(** * Backend-Smartai: the HTTP entry point, in its three iterations

    The repository is an Express application.  Its entry point exists in
    three successive versions, which are embedded here side by side:

    - [V1]: [src/server.js], the serverless build;
    - [V2]: the first file of [src/unnamed/part_000] (lines 1-157);
    - [V3]: the second file of [src/unnamed/part_000] (lines 158-365).

    Conventions of the embedding.

    - A JavaScript string is a [string]: a sequence of code units below 256.
      This is the range of the values Node gives to request headers (they
      are decoded as latin1); environment values are covered as far as
      they stay in that range.
    - A value that is a string, [undefined] or [null] is an
      [option string]; [truthy] is JavaScript's conversion to boolean.
    - [process.env] and [req.headers] are objects used as maps: [gmap].
    - Console output is not part of the model. *)

From Stdlib Require Import Ascii String.
From stdpp Require Import base option list strings gmap.

Local Open Scope string_scope.

(** ** JavaScript strings *)

Module JS.

(** ToBoolean on a value that is a string or [undefined]/[null]. *)
Definition truthy (v : option string) : bool :=
  match v with
  | Some s => negb (String.eqb s "")
  | None => false
  end.

(** [String(v)] *)
Definition toString (v : option string) : string :=
  match v with
  | Some s => s
  | None => "undefined"
  end.

(** [a || b] *)
Definition or (a b : option string) : option string :=
  if truthy a then a else b.

(** WhiteSpace and LineTerminator code units below 256: TAB, LF, VT, FF,
    CR, SP and NBSP.  These are what [String.prototype.trim] removes. *)
Definition isWhiteSpace (c : ascii) : bool :=
  let n := nat_of_ascii c in
  ((9 <=? n) && (n <=? 13) || (n =? 32) || (n =? 160))%nat.
(** * Cup tipover physics: a shallow embedding of the numerical core

    The TypeScript sources embedded here are
    - [lib/tipover-physics.ts]   (module [TipoverPhysics]),
    - [lib/cylinder-fitting.ts]  (module [CylinderFitting]),
    - [lib/volume-detection.ts]  (module [VolumeDetection]).

    A JavaScript [number] is modelled by a real number of [R]: arithmetic is
    the exact arithmetic of the reals, so rounding and overflow of IEEE
    doubles are outside the model.  The two places where the exported
    functions can produce a [NaN] from finite inputs (the square root of a
    negative radicand in [fitCircle2D], the division 0/0 in
    [dominantEigenvector]) are modelled explicitly; every other square root
    is taken of a sum of squares.  [Math.random] is modelled by a stream of
    reals that the functions consume through a cursor; the rejection loop of
    [fitCircleRANSAC] takes fuel.

    One test of the sources depends on rounding itself: the tolerance test
    [Math.abs(det) < 1e-10] of [fitCircle2D] compares a determinant that is
    0 in exact arithmetic whenever the points are collinear, and that the
    doubles compute with rounding errors.  Module [Binary64] embeds
    [fitCircle2D] a second time over the binary64 numbers of [PrimFloat], and
    the statements on what [fitCircle2D] rejects are made there. *)

From Stdlib Require Import Reals Lra Lia List ZArith Bool.
From Stdlib Require String.
From Stdlib Require Floats QArith.
Import ListNotations.
Set Warnings "-inexact-float".

Open Scope R_scope.

(** ** The [Math] primitives used by the sources *)

Module JSMath.

(** [Math.atan2(y, x)] on finite reals (the sign of zero is not modelled). *)
Definition atan2 (y x : R) : R :=
  if Rlt_dec 0 x then atan (y / x)
  else if Rlt_dec x 0 then
    if Rle_dec 0 y then atan (y / x) + PI else atan (y / x) - PI
  else if Rlt_dec 0 y then PI / 2
  else if Rlt_dec y 0 then - PI / 2
  else 0.

(** [Math.sqrt]: [None] stands for [NaN], the value on a negative argument. *)
Definition sqrt (v : R) : option R :=
  if Rlt_dec v 0 then None else Some (R_sqrt.sqrt v).

(** [Math.floor], as an integer. *)
Definition floor (v : R) : Z := Int_part v.

End JSMath.

(** ** lib/tipover-physics.ts *)

Module TipoverPhysics.
(** What an indexed read of one of the two objects yields when it is not
    [undefined]: a stored command object, or the member of
    [Object.prototype] of that name. *)
Inductive Property : Type :=
  | CommandObject (c : Command)
  | PrototypeMember (name : string).

(** [o[name]] on an object literal with the own properties [o]: the own
    property when there is one, else the inherited one, else [undefined]. *)
Definition js_index (o : gmap string Command) (name : string) : option Property :=
  match o !! name with
  | Some c => Some (CommandObject c)
  | None => if inherits name then Some (PrototypeMember name) else None
  end.

(** [Scribe.prototype.getCommand]. Command objects and prototype members
    are truthy, so each [||] falls through exactly on [undefined]. *)
Definition getCommand (commandName : string) (this : Scribe) : Property :=
  match js_index (commands this) commandName with
  | Some found => found
  | None =>
      match js_index (commandPatches this) commandName with
      | Some found => found
      | None => CommandObject (Api_Command (api this) commandName)
      end
  end.

(** [Scribe.prototype.restoreFromHistory] *)
Definition restoreFromHistory (historyItem : string) : M unit :=
  setHTML historyItem ;;;
  selection <- new_Selection ;;
  Selection_selectMarkers selection ;;;
  trigger "content-changed".

(** [Scribe.prototype.allowsBlockElements] *)
Definition allowsBlockElements (this : Scribe) : JSValue :=
  js_get (options this) "allowBlockElements".

(** [Scribe.prototype.isDebugModeEnabled] *)
Definition isDebugModeEnabled (this : Scribe) : JSValue :=
  js_get (options this) "debug".

(** [Scribe.prototype.setContent] *)
Definition setContent (content : string) : M unit :=
  allows <- gets allowsBlockElements ;;
  let content := if negb (truthy allows) then content +:+ "<br>" else content in
  fmt <- gets htmlFormatter ;;
  setHTML (format fmt content) ;;;
  trigger "content-changed".

(** [Scribe.prototype.insertHTML]. [range] is what [selection.range]
    holds, [None] for [undefined]: the first call on it then throws, before
    anything is formatted or inserted. *)
Definition insertHTML (range : option Range) (html : string)
  : Scribe -> (Exception + unit) * Scribe :=
  fun s =>
    let (selection, s1) := new_Selection s in
    match range with
    | None => (inl TypeError, s1)
    | Some range =>
        let html := format (htmlFormatter s1) html in
        (inr tt, set_el_innerHTML (replaceContents range html (el_innerHTML s1)) s1)
    end.

(** [Scribe.prototype.insertPlainText] *)
Definition insertPlainText (range : option Range) (plainText : string)
  : Scribe -> (Exception + unit) * Scribe :=
  fun s => insertHTML range ("<p>" +:+ format (plainTextFormatter s) plainText +:+ "</p>") s.

End Facade.

Arguments Api : clear implicits.
Arguments Scribe : clear implicits.
Arguments M : clear implicits.
Arguments Property : clear implicits.
Arguments PrototypeMember {Command} name.

(** ** Reference readings used by the statements *)

(** The nested application [fn(...f1(input)...)], read from its outermost
    stage: the argument lists the stages last-registered first. *)
Fixpoint nested_application (outermost_first : list (string -> string)) (input : string)
  : string :=
  match outermost_first with
  | [] => input
  | fn :: inner => fn (nested_application inner input)
  end.

(** Modelled from the spec: registration of a command by a plugin. The
    plugins live in [./plugins], outside the file; handed to [use], a
    command plugin assigns [scribe.commands[name] = command], so the last
    registration under a name wins. The assignment makes an own property;
    under a name that [Object.prototype] answers with an accessor
    ([__proto__]) it would not, and the statements below leave inherited
    names out. *)
Definition register_command {Command} (name : string) (c : Command)
  : Scribe Command -> Scribe Command :=
  fun scribe => set_commands (<[name := c]> (commands scribe)) scribe.

(** Modelled from the spec: registration of a command patch, the
    assignment [scribe.commandPatches[name] = patch] of a patch plugin. *)
Definition register_patch {Command} (name : string) (p : Command)
  : Scribe Command -> Scribe Command :=
  fun scribe => set_commandPatches (<[name := p]> (commandPatches scribe)) scribe.

(** A plugin that adds a stage to the HTML pipeline:
    [scribe.htmlFormatter.formatters.push(stage)]. *)
Definition register_html_stage {Command} (stage : string -> string)
  : Scribe Command -> Scribe Command :=
  fun scribe =>
    set_htmlFormatter {| formatters := formatters (htmlFormatter scribe) ++ [stage] |} scribe.

(** The HTML that [pushHistory] hands to the undo manager: [innerHTML] as
    read between [placeMarkers] and [removeMarkers]. *)
Definition snapshot_html {Command} (s : Scribe Command) : string :=
  let selection := Api_Selection (api s) in
  if (rangeCount selection =? 0)%nat then el_innerHTML s
  else placeMarkers selection (el_innerHTML s).

(** The items handed to [undoManager.push], in order. *)
Definition pushed_items (t : list Effect) : list string :=
  omap (fun e => match e with EvUndoPush item => Some item | _ => None end) t.

(** The event names handed to [trigger], in order. *)
Definition triggered (t : list Effect) : list string :=
  omap (fun e => match e with EvTrigger name => Some name | _ => None end) t.

(** ** Occurrences of a literal in a string *)

(** [pat] matches at some index of [s]. *)
Fixpoint occursb (pat s : string) : bool :=
  String.prefix pat s
  || match s with
     | EmptyString => false
     | String _ s' => occursb pat s'
     end.

(** [s] ends with [pat]. *)
Fixpoint ends_with (pat s : string) : bool :=
  String.eqb s pat
  || match s with
     | EmptyString => false
     | String _ s' => ends_with pat s'
     end.

(** The character [c] occurs in [s]. *)
Fixpoint has_char (c : ascii) (s : string) : bool :=
  match s with
  | EmptyString => false
  | String a s' => Ascii.eqb a c || has_char c s'
  end.

(** A whole marker element as it is serialised in [innerHTML]. *)
Definition marker : string := marker_open +:+ "</em>".

(** ** Document nodes, for the caret fix *)

#[warnings="-register-all"]
Inductive Node : Type :=
  | mkNode (name : string) (children : list Node).

Definition nodeName (n : Node) : string :=
  match n with mkNode name _ => name end.

Definition childNodes (n : Node) : list Node :=
  match n with mkNode _ children => children end.

(** [getFirstDeepestChild] inside [placeCaretOnFocus]. The tree walker is
    rooted at [node] and shows every node, so [firstChild()] moves to the
    first child of [node] when there is one and answers null otherwise. *)
Fixpoint getFirstDeepestChild (node : Node) : Node :=
  match node with
  | mkNode _ [] => node
  | mkNode _ (child :: _) =>
      if String.eqb (nodeName child) "BR" then node
      else getFirstDeepestChild child
  end.

(** [r] is reached from [n] by going to the first child, any number of
    times, never into a [BR]. *)
Inductive first_child_path : Node -> Node -> Prop :=
  | path_here n : first_child_path n n
  | path_down name child rest r :
      nodeName child <> "BR" ->
      first_child_path child r ->
      first_child_path (mkNode name (child :: rest)) r.

(** The walk cannot go on from [n]: no child, or a [BR] first. *)
Definition walk_stops (n : Node) : bool :=
  match childNodes n with
  | [] => true
  | child :: _ => String.eqb (nodeName child) "BR"
  end.

(** ** Concrete editors *)

Module Examples.

(** Command objects are told apart by a tag. *)
Definition api0 : Api string :=
  {| Api_Command := fun commandName => "native:" +:+ commandName;
     Api_Selection := {| rangeCount := 0; placeMarkers := id;
                         removeMarkers := id; selectMarkers := id |} |}.

(** An editor holding [html], with the given history. *)
Definition editor (html : string) (um : UndoManager) : Scribe string :=
  {| el_innerHTML := html; commands := ∅;
     options := {[ "allowBlockElements" := JSBool true; "debug" := JSBool false ]};
     targetWindow := JSObject 0; commandPatches := ∅;
     plainTextFormatter := Formatter_new; htmlFormatter := Formatter_new;
     api := api0; undoManager := um; trace := [] |}.

Definition no_history : UndoManager := {| stack := []; position := -1 |}.

Definition emphasised : string := "<p><em>a</em></p>".

(** Both a plugin command and a patch are registered for [bold]. *)
Definition both_registered : Scribe string :=
  use (register_patch "bold" "patch:bold")
    (use (register_command "bold" "plugin:bold") (editor "" no_history)).

(** An editor whose only history entry is its present content. *)
Definition unchanged_emphasis : Scribe string :=
  editor emphasised {| stack := [emphasised]; position := 0 |}.

(** The same content before anything was pushed. *)
Definition fresh_emphasis : Scribe string := editor emphasised no_history.

(** An options object with an option the editor does not know and an
    ill-typed value for one it does. *)
Definition unknown_option : gmap string JSValue :=
  {[ "colour" := JSString "red"; "debug" := JSString "maybe" ]}.

End Examples.

Module MoreExamples.


(** A paragraph whose snapshot carries a caret marker after the letter. *)
Definition caret_snapshot : Scribe string :=
  Examples.editor "<p>ab</p>"
    {| stack := ["<p>a" +:+ marker +:+ "b</p>"]; position := 0 |}.

(** A paragraph that is its own, unmarked, history entry. *)
Definition unchanged_paragraph : Scribe string :=
  Examples.editor "<p>ab</p>" {| stack := ["<p>ab</p>"]; position := 0 |}.

(** An editor whose current history entry is the empty string. *)
Definition empty_entry : Scribe string :=
  Examples.editor "<p>a</p>" {| stack := [""]; position := 0 |}.

(** A selection collapsed to a caret after the fourth character: the
    marker element goes in there and is taken out wherever it stands. *)
Definition caret_selection : Selection :=
  {| rangeCount := 1;
     placeMarkers := fun html =>
       String.substring 0 4 html +:+ marker
       +:+ String.substring 4 (String.length html - 4) html;
     removeMarkers := JsString.replace_all marker "";
     selectMarkers := JsString.replace_all marker "" |}.

(** A fresh editor holding a paragraph, with that caret. *)
Definition caret_editor : Scribe string :=
  {| el_innerHTML := "<p>ab</p>"; commands := ∅;
     options := {[ "allowBlockElements" := JSBool true; "debug" := JSBool false ]};
     targetWindow := JSObject 0; commandPatches := ∅;
     plainTextFormatter := Formatter_new; htmlFormatter := Formatter_new;
     api := {| Api_Command := Api_Command Examples.api0;
               Api_Selection := caret_selection |};
     undoManager := Examples.no_history; trace := [] |}.

(** [<div><p><b>x</b><br></p><p></p></div>] as a tree. *)
Definition nested_nodes : Node :=
  mkNode "DIV"
    [mkNode "P" [mkNode "B" [mkNode "#text" []]; mkNode "BR" []]; mkNode "P" []].

End MoreExamples.

(** ** The formatting pipeline *)

Lemma format_snoc (fs : list (string -> string)) (f : string -> string) (input : string) :
  format {| formatters := fs ++ [f] |} input = f (format {| formatters := fs |} input).
Proof. unfold format; simpl. apply fold_left_app. Qed.

(** C6: [format] applies the stages left to right: the first stage gets
    the raw input, every later stage the output of the one before it, and
    the result for stages f1, ..., fn is the string fn(...f1(input)...). *)
Theorem format_applies_stages_in_order (fs : list (string -> string)) (input : string) :
  format {| formatters := fs |} input = nested_application (rev fs) input
  /\ format {| formatters := [] |} input = input
  /\ (forall f1 rest, fs = f1 :: rest ->
        format {| formatters := fs |} input = format {| formatters := rest |} (f1 input))
  /\ (forall fn, format {| formatters := fs ++ [fn] |} input
                 = fn (format {| formatters := fs |} input)).
Proof.
  split; [| split; [reflexivity | split]].
  - induction fs as [| f fs IH] using rev_ind.
    + reflexivity.
    + rewrite format_snoc, rev_app_distr. simpl. now rewrite IH.
  - intros f1 rest ->. reflexivity.
  - intros fn. apply format_snoc.
Qed.

Lemma use_register_html_stage {Command} (s : Scribe Command) stage input :
  format (htmlFormatter (use (register_html_stage stage) s)) input
  = stage (format (htmlFormatter s) input).
Proof. destruct s as [? ? ? ? ? ? [fs] ? ? ?]. simpl. apply format_snoc. Qed.

(** ** The command registry *)

Lemma getCommand_plugin {Command} inherits (s : Scribe Command) name c :
  commands s !! name = Some c -> getCommand inherits name s = CommandObject c.
Proof. unfold getCommand, js_index. now intros ->. Qed.
(** The pre-check of [handleGenerateAssets]: [Some true] when generation
    proceeds, [Some false] when the form asks for the fields to be filled
    in, [None] when reading the first example throws. *)
Definition readyToGenerate (formData : FormData) : option bool :=
  let c := content formData in
  if Route.blank (problemDescription c) || Route.blank (constraints c)
     || Route.blank (inputFormat c) || Route.blank (outputFormat c)
  then Some false
  else
    match firstBlank (exampleInputs c) with
    | None => None
    | Some true => Some false
    | Some false =>
        match firstBlank (exampleOutputs c) with
        | None => None
        | Some b => Some (negb b)
        end
    end.

(** The body [handleGenerateAssets] posts to the route: the three example
    arrays are sent without their blank entries. *)
Definition generationRequest (formData : FormData)
  : Route.GenerationRequestData :=
  let c := content formData in
  let kept := filter (fun ex => negb (Route.blank ex)) in
  {| Route.problemDescription := Some (problemDescription c);
     Route.constraints := Some (constraints c);
     Route.inputFormat := Some (inputFormat c);
     Route.outputFormat := Some (outputFormat c);
     Route.exampleInputs := Some (kept (exampleInputs c));
     Route.exampleOutputs := Some (kept (exampleOutputs c));
     Route.explanations := Some (kept (explanations c)) |}.

End Form.

(** ** Vocabulary of the properties *)

Module Props.

(** The four required text fields of a request, by name. *)
Definition textFields (b : GenerationRequestData)
  : list (jsstring * option jsstring) :=
  [ (lit "problemDescription", problemDescription b);
    (lit "constraints", constraints b);
    (lit "inputFormat", inputFormat b);
    (lit "outputFormat", outputFormat b) ].

(** A text field is absent, or blank after trimming. *)
Definition absentOrBlank (v : option jsstring) : bool :=
  match v with
  | None => true
  | Some s => blank s
  end.

Definition textFieldsFilled (b : GenerationRequestData) : bool :=
  forallb (fun entry => negb (absentOrBlank (snd entry))) (textFields b).

(** The rule on [exampleInputs]: at least one entry, none blank. *)
Definition inputsRule (inputs : list jsstring) : bool :=
  negb (length inputs =? 0) && negb (existsb blank inputs).

(** The rule on [exampleOutputs]: as many entries as inputs, none blank. *)
Definition outputsRule (inputs outputs : list jsstring) : bool :=
  (length outputs =? length inputs) && negb (existsb blank outputs).

(** When the missing-fields filter selects [explanations]: the array is
    absent, empty, or a single blank entry. *)
Definition explanationsRejected (expl : option (list jsstring)) : bool :=
  match expl with
  | None => true
  | Some [] => true
  | Some [e] => blank e
  | Some (_ :: _ :: _) => false
  end.

(** The lines of a text: its pieces between line feeds. *)
Fixpoint splitLines (s : jsstring) : list jsstring :=
  match s with
  | [] => [ [] ]
  | c :: rest =>
      if (c =? 10)%N then [] :: splitLines rest
      else
        match splitLines rest with
        | l :: ls => (c :: l) :: ls
        | [] => [ [c] ]
        end
  end.

Definition noLineFeed (s : jsstring) : bool :=
  forallb (fun c => negb (c =? 10)%N) s.

Definition hasLine (l s : jsstring) : bool :=
  existsb (str_eqb l) (splitLines s).

(** The text contains a line that reads [Explanation:]. *)
Definition hasExplanationLine (s : jsstring) : bool :=
  hasLine (lit "Explanation:") s.

(** [explanations[index]], when the array and the entry are there. *)
Definition explanationEntry (expl : option (list jsstring)) (index : nat)
  : option jsstring :=
  match expl with
  | Some l => nth_error l index
  | None => None
  end.

(** The request got past validation and configuration, and the generator
    answered [responseText]. *)
Definition answered (generateContent : jsstring -> result jsstring)
  (key : option jsstring) (b : GenerationRequestData)
  (responseText : jsstring) : Prop :=
  exists inputs outputs,
    validateInput b = inr (inputs, outputs)
    /\ falsy (FText key) = false
    /\ generateContent (buildPrompt b inputs outputs) = Ok responseText.

(** The parsed answer has the [starterCode] strings [py], [js], [cpp] and
    [jv] under the four language keys, and the test cases [tcs], the first
    of which has non-empty strings as [input] and [expectedOutput]. *)
Definition hasShape (ga : value) (py js cpp jv : jsstring)
  (tcs : list value) : Prop :=
  exists sc tc rest i o,
    starterCode ga = Ok sc
    /\ getProp sc (lit "python") = Ok (VStr py)
    /\ getProp sc (lit "javascript") = Ok (VStr js)
    /\ getProp sc (lit "cpp") = Ok (VStr cpp)
    /\ getProp sc (lit "java") = Ok (VStr jv)
    /\ hiddenTestCases ga = Ok (VArr tcs)
    /\ tcs = tc :: rest
    /\ getProp tc (lit "input") = Ok (VStr i)
    /\ getProp tc (lit "expectedOutput") = Ok (VStr o)
    /\ is_empty i = false
    /\ is_empty o = false.
(** * Nero Fashion storefront: search, speech controller, service wrappers

    A shallow embedding of the client-side logic of the storefront:
    - [src/components/ProductList.tsx]: the search filter [filteredProducts];
    - [src/utils/searchHighlight.tsx]: [highlightSearchTerm];
    - [src/components/ImageDescribe.tsx], [src/components/SmartProductSell.tsx]
      and the fashion-assistant modal: the text-to-speech handlers and the
      "start over" handlers;
    - [src/services/smartSellService.ts]: the multipart request builder.

    JavaScript strings are sequences of UTF-16 code units; they are modelled
    as lists of numbers.  Built-ins whose tables are not part of the
    repository ([String.prototype.toLowerCase], the case folding of the [i]
    flag) are section variables, so every theorem holds whatever the host's
    tables are. *)

From Stdlib Require Import NArith String Ascii Bool List Lia.
From stdpp Require Import base list.
Import ListNotations.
*-*-*
Would you print exactly, and only, the lines of the data above from the line with "[undefined]: a stored" through the line with "property when there", inclusive?

## Task solution:
    [undefined]: a stored command object, or the member of
    [Object.prototype] of that name. *)
Inductive Property : Type :=
  | CommandObject (c : Command)
  | PrototypeMember (name : string).

(** [o[name]] on an object literal with the own properties [o]: the own
    property when there is one, else the inherited one, else [undefined]. *)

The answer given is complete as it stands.